Fenerbahçe'nin 37. Başkanı Ali Koç, salı akşamı 20 bin kişinin toplandığı Saraçoğlu Stadında mazbatasını törenle aldı.
Törende önce Kongre Divan Başkanı Vefa Küçük ve altı arkadaşı çıktılar sahneye.
Sonra da Ali Koç başta, çeşitli kurullarda yer alan 71 kişi daha.. Töreni Fenerbahçe Tv yayınlıyordu. Bir yığın da onun görevlisi etrafta..
Tribünlerde de 20 bine yakın Fenerli..
..Ve bunların içinde Fenerbahçe'yi bilen, tanıyan, geçiniz o sabah yayınlanan gazeteleri, mesela, Fener'in yayın organı gibi çalışan Hürriyet'i okuyan tek kişi yoktu.
Ağır hüküm değil mi?.
Değil.. Fenerli okurlarım bana kızmasınlar, değil..
O gazetelerde Canel Konvur'u kaybettiğimiz yazıyordu..
Fener'in efsane Kadın Voleybol Takımı'nın, o Yenilmez Armada'nın hepsi birer efsane olan oyuncularının başında geliyordu Canel Konvur.. Ayten Salih vardı, Kıbrıslı.. Güneş Çapa vardı..
Hepsi nasıl arkadaşlarımdı benim.. Tam beş sene üst üste, hem de Galatasaray'ımı yenerek Türkiye, dört defa da İstanbul Şampiyonu olan Fener takımının hepsi kardeşim kadar yakın arkadaşlarımdı.

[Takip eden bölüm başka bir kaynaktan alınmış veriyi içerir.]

(** A payload whose only field is [name], set to [null]. *)
Definition name_null : MedicineUpdate.t :=
  {| MedicineUpdate.name := Some None;
     MedicineUpdate.dose := None;
     MedicineUpdate.time_of_day := None;
     MedicineUpdate.notes := None;
     MedicineUpdate.active := None;
     MedicineUpdate.prescription_url := None |}.

(** A payload that changes the dose and clears the notes. *)
Definition new_dose : MedicineUpdate.t :=
  {| MedicineUpdate.name := None;
     MedicineUpdate.dose := Some (Some "200 mg");
     MedicineUpdate.time_of_day := None;
     MedicineUpdate.notes := Some None;
     MedicineUpdate.active := None;
     MedicineUpdate.prescription_url := None |}.

Definition scan_png : UploadFile.t :=
  {| UploadFile.filename := "scan.png";
     UploadFile.file := [Byte.x89; Byte.x50; Byte.x4e; Byte.x47] |}.

(** An upload whose file name names a subdirectory. *)
Definition nested_png : UploadFile.t :=
  {| UploadFile.filename := "rx/scan.png";
     UploadFile.file := [Byte.x89; Byte.x50; Byte.x4e; Byte.x47] |}.

(** The pharmacy on a disk whose upload directory has no subdirectory
    [1_rx]: the file of [nested_png] for key 1 cannot be opened. *)
Definition flat_disk_pharmacy : World :=
  {| medicine := medicine pharmacy;
     files := ∅;
     unwritable :=
       {[ "prescriptions/1_rx/scan.png" :=
            "[Errno 2] No such file or directory: 'prescriptions/1_rx/scan.png'" ]} |}.

(** ** Facts about the key order of the table *)

Section rowids.
Implicit Types (t : gmap Z MedicineBase.t) (k : Z) (r : MedicineBase.t).

Lemma foldr_max_le (k0 : Z) (ks : list Z) (j : Z) :
  j = k0 ∨ j ∈ ks → j ≤ foldr Z.max k0 ks.
Proof.
  induction ks as [|a ks IH]; simpl.
  - intros [->|Hin]; [lia | by apply elem_of_nil in Hin].
  - intros [->|Hin].
    + specialize (IH (or_introl eq_refl)). lia.
    + apply elem_of_cons in Hin as [->|Hin]; [lia|].
      specialize (IH (or_intror Hin)). lia.
Qed.

(** Every key in use lies below the next key. *)
Lemma next_rowid_gt t k : is_Some (t !! k) → k < next_rowid t.
Proof.
  intros Hk. apply elem_of_dom, elem_of_elements in Hk.
  unfold next_rowid. destruct (elements (dom t)) as [|k0 ks].
  - by apply elem_of_nil in Hk.
  - apply elem_of_cons in Hk.
    pose proof (foldr_max_le k0 ks k Hk). lia.
Qed.


Lemma elem_of_rowids t k : k ∈ rowids t ↔ is_Some (t !! k).
Proof.
  unfold rowids. rewrite merge_sort_Permutation, elem_of_elements.
  apply elem_of_dom.
Qed.

Lemma NoDup_rowids t : NoDup (rowids t).
Proof.
  unfold rowids. rewrite merge_sort_Permutation. apply NoDup_elements.
Qed.

Lemma Sorted_rowids t : Sorted Z.le (rowids t).
Proof. apply (Sorted_merge_sort Z.le). Qed.

(** A duplicate-free list of keys in ascending order is determined by its
    members. *)
Lemma sorted_keys_unique (l1 l2 : list Z) :
  Sorted Z.le l1 → Sorted Z.le l2 → NoDup l1 → NoDup l2 →
  (∀ x, x ∈ l1 ↔ x ∈ l2) → l1 = l2.
Proof.
  intros S1 S2 N1 N2 Hmem.
  apply (Sorted_unique Z.le); [done..|].
  by apply NoDup_Permutation.
Qed.

Lemma Sorted_filter_le (P : Z → Prop) `{∀ x, Decision (P x)} (l : list Z) :
  Sorted Z.le l → Sorted Z.le (filter P l).
Proof.
  intros HS. apply Sorted_StronglySorted in HS; [|apply _].
  apply StronglySorted_Sorted.
  induction HS as [|x l HS IH Hx]; [constructor|].
  rewrite filter_cons. destruct (decide (P x)); [|done].
  constructor; [done|].
  apply Forall_forall. intros y Hy%list_elem_of_filter.
  rewrite Forall_forall in Hx. apply Hx, Hy.
Qed.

Canel biraz daha arkadaşımdı, çünkü ayni zamanda atletti. Türkiye Şampiyonu, milli atlet. Yüksek Atlama rekorlarına da el koymuştu o yıllarda..
Nasıl neşeli, nasıl yaşam dolu, arkadaş canlısı bir kızdı Canel!.
Spordan elini ayağını çekince gidip Bodrum'a yerleşmiş, kendini doğada inzivaya çekmişti.
Doğru dürüst haber bile olmadı bu "Vefasız" spor medyamızda.. Nasıl olsun..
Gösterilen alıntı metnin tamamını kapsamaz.